*EXERCISE BRIEF*
Indicate only the number of lines in the listing below in which the word "MapRead" appears.

*DATA SUPPLIED*
--------------------------------
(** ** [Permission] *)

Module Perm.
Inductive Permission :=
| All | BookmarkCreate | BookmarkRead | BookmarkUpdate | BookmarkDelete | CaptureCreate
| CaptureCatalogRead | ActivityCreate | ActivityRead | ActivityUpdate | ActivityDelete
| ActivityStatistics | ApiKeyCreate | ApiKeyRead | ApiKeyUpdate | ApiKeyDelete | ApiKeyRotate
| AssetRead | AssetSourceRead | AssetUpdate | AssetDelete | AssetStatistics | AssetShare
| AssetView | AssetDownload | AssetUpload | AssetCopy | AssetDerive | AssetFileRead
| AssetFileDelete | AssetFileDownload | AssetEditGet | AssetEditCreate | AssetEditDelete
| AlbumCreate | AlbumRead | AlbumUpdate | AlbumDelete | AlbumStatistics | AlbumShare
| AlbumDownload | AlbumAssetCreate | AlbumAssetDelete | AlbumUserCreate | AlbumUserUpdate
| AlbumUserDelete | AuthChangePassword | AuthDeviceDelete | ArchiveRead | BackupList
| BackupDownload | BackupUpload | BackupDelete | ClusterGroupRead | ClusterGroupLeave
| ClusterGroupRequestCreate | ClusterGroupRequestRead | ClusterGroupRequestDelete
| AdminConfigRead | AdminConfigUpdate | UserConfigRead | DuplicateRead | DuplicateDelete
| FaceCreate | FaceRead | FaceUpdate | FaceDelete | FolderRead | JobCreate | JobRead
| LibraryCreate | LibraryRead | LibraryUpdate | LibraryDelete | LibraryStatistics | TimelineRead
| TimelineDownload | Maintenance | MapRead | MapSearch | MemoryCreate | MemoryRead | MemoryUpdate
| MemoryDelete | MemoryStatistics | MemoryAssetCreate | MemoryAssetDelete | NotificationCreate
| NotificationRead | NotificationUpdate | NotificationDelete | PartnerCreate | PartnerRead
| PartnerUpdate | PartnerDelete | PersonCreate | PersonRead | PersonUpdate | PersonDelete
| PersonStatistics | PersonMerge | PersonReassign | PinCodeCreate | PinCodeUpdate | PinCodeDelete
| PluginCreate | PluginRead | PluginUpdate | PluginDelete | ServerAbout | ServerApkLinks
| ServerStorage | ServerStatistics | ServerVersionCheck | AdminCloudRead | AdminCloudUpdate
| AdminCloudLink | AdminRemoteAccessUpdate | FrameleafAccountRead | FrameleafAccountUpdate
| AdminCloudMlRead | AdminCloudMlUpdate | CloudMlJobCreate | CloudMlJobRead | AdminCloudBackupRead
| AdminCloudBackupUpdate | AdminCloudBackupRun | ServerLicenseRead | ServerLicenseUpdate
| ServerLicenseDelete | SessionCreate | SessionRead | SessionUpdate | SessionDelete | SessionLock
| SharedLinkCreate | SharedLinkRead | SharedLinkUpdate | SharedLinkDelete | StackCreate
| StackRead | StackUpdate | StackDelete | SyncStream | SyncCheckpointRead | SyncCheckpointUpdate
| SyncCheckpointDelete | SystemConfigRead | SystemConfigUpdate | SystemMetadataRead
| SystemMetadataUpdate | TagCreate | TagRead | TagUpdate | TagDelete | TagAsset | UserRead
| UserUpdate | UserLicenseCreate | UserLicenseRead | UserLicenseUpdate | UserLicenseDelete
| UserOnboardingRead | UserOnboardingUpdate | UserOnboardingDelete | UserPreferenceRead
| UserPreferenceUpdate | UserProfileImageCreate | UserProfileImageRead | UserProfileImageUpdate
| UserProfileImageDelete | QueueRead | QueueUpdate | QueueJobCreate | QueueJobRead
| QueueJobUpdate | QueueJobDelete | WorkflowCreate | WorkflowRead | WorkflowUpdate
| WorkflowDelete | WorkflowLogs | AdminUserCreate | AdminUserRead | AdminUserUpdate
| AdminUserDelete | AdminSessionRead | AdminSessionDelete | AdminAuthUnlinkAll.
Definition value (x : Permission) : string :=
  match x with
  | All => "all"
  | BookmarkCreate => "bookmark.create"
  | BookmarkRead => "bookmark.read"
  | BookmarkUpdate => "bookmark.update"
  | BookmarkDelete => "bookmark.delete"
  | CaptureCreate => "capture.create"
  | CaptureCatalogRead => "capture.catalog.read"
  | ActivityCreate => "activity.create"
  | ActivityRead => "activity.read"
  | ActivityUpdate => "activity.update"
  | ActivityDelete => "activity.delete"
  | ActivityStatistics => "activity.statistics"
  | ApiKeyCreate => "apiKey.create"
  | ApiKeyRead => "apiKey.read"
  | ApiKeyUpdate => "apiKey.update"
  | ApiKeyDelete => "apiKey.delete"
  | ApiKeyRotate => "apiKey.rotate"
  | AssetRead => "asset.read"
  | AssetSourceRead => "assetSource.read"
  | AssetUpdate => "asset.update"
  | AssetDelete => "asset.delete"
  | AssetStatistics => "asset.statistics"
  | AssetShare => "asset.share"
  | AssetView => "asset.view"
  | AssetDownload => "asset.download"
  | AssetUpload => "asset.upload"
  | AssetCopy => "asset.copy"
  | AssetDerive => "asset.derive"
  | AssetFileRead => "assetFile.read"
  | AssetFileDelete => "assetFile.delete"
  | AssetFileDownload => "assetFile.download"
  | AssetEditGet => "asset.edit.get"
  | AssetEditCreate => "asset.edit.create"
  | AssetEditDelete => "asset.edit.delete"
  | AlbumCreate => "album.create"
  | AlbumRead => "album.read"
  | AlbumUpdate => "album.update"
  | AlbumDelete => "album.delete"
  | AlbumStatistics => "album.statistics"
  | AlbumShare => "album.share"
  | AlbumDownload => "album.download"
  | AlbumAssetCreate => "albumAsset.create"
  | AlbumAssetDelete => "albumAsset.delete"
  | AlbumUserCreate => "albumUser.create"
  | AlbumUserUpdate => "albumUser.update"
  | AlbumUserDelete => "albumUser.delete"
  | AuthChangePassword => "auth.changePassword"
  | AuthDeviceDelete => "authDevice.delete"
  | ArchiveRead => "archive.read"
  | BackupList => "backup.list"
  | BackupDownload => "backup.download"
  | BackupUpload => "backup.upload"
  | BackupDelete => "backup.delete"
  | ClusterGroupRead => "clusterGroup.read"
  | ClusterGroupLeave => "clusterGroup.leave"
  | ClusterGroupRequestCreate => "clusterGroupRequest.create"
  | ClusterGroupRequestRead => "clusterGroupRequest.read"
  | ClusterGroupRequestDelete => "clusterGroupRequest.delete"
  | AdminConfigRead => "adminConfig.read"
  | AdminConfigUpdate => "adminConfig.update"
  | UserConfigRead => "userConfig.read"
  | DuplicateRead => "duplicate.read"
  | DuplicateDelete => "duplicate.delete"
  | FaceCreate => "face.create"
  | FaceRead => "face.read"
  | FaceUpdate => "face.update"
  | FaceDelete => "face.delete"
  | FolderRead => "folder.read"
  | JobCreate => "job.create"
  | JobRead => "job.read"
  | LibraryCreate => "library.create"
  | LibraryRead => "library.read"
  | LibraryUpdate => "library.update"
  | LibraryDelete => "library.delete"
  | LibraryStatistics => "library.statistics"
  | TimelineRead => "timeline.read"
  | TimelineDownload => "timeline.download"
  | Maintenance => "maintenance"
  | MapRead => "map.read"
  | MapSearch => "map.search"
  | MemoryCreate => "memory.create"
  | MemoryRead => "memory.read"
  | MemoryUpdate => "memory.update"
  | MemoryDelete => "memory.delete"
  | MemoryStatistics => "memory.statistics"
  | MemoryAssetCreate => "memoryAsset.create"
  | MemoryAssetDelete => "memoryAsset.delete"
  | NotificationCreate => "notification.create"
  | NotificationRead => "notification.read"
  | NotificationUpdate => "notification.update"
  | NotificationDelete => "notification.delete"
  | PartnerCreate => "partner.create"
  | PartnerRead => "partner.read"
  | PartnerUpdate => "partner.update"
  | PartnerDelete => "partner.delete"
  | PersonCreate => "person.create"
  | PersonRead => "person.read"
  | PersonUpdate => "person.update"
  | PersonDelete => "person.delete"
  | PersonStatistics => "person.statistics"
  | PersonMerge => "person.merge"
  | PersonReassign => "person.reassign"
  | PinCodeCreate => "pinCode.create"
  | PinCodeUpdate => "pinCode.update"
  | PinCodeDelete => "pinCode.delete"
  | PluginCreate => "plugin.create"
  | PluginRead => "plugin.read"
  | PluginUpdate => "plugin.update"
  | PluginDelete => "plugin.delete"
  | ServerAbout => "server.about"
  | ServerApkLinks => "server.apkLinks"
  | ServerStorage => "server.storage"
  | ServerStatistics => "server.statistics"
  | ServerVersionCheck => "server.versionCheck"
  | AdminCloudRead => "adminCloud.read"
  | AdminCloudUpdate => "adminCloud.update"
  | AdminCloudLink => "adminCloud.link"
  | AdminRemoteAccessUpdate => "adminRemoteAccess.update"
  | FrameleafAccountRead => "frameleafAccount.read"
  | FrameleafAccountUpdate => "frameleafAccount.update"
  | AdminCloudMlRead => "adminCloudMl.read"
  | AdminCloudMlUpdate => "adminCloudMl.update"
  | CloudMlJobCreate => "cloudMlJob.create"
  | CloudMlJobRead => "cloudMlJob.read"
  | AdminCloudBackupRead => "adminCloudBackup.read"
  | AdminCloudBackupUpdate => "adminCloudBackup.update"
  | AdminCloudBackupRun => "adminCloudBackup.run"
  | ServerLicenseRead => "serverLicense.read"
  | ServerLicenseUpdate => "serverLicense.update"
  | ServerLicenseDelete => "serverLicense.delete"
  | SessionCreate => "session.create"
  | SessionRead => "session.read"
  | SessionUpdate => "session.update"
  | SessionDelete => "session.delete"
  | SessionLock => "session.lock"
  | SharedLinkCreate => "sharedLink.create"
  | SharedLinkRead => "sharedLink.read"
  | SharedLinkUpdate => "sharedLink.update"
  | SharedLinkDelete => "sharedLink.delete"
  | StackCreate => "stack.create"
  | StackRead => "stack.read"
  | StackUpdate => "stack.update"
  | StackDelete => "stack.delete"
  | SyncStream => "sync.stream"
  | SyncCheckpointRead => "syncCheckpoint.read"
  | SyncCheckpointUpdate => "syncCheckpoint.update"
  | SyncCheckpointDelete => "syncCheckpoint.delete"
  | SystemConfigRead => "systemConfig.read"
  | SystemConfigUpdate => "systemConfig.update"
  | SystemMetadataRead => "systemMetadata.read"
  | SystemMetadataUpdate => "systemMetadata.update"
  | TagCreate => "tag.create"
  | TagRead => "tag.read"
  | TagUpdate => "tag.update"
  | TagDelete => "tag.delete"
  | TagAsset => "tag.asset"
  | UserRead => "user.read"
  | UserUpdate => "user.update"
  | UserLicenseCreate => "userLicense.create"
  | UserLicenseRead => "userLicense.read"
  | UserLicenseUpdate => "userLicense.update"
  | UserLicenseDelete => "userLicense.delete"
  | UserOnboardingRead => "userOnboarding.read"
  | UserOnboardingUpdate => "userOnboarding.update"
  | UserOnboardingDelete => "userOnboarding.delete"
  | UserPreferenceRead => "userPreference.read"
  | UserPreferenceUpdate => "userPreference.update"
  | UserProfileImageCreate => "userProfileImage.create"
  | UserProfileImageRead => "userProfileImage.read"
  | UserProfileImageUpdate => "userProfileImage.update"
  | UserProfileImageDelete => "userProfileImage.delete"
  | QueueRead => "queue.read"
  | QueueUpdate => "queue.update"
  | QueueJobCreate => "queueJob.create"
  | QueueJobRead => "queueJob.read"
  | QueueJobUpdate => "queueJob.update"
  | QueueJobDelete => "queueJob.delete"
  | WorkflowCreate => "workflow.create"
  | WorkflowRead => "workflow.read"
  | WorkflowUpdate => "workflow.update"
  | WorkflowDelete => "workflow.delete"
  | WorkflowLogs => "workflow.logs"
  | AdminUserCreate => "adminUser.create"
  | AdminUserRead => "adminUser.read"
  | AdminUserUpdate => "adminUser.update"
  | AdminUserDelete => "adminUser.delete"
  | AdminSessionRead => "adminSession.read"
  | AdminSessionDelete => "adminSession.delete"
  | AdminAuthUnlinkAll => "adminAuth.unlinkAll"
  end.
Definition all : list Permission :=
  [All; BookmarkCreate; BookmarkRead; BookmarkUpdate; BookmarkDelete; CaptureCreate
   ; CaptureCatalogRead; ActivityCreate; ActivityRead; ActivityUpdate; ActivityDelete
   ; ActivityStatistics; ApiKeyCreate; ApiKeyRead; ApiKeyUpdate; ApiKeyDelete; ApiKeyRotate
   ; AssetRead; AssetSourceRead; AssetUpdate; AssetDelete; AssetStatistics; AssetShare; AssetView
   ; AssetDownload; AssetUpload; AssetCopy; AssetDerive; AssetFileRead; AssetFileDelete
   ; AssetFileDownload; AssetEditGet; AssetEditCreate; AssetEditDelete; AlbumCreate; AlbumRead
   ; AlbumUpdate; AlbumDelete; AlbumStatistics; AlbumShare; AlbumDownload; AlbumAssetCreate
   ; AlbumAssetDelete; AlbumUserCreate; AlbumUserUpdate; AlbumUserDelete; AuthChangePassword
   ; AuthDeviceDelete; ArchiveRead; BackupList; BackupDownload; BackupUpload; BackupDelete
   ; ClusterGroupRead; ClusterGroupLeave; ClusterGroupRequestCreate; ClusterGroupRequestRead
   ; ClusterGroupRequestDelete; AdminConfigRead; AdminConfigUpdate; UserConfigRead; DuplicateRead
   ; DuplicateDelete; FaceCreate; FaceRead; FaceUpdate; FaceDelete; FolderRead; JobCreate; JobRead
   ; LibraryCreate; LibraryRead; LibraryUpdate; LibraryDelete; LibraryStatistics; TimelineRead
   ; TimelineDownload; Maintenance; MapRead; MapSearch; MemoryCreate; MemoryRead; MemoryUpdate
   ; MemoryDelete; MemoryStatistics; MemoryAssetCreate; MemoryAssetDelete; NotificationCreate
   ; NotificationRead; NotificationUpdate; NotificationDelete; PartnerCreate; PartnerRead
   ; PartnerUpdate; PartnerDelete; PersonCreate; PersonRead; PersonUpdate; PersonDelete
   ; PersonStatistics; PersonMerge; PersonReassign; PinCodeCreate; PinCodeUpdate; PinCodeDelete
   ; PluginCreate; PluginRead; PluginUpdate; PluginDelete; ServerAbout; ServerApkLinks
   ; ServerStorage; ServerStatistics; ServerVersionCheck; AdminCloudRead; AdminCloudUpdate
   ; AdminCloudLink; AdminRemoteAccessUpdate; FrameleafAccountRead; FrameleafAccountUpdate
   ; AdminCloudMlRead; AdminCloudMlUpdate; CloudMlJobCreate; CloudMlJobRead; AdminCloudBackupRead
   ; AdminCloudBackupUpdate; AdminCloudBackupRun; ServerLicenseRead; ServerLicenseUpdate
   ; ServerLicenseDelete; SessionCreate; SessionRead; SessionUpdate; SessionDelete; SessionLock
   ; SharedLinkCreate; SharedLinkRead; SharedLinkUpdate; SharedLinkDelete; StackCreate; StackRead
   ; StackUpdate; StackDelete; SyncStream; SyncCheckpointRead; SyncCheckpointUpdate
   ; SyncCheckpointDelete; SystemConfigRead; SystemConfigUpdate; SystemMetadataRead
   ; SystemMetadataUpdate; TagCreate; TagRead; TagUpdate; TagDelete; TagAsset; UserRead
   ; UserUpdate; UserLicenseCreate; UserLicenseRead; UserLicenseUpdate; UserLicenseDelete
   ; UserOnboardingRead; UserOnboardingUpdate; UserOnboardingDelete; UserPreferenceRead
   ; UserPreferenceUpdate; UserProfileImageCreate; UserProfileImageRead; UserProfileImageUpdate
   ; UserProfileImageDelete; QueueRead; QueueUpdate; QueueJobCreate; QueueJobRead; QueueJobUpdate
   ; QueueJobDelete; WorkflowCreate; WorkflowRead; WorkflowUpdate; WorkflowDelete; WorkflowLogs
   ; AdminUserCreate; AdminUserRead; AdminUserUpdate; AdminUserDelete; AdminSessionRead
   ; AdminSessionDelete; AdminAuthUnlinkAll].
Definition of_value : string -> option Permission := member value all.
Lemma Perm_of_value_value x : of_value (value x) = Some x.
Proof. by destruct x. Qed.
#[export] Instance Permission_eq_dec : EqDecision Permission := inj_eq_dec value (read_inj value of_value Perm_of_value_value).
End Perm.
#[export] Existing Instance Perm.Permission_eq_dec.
--------------------------------
*ANSWER TO THIS TASK*
3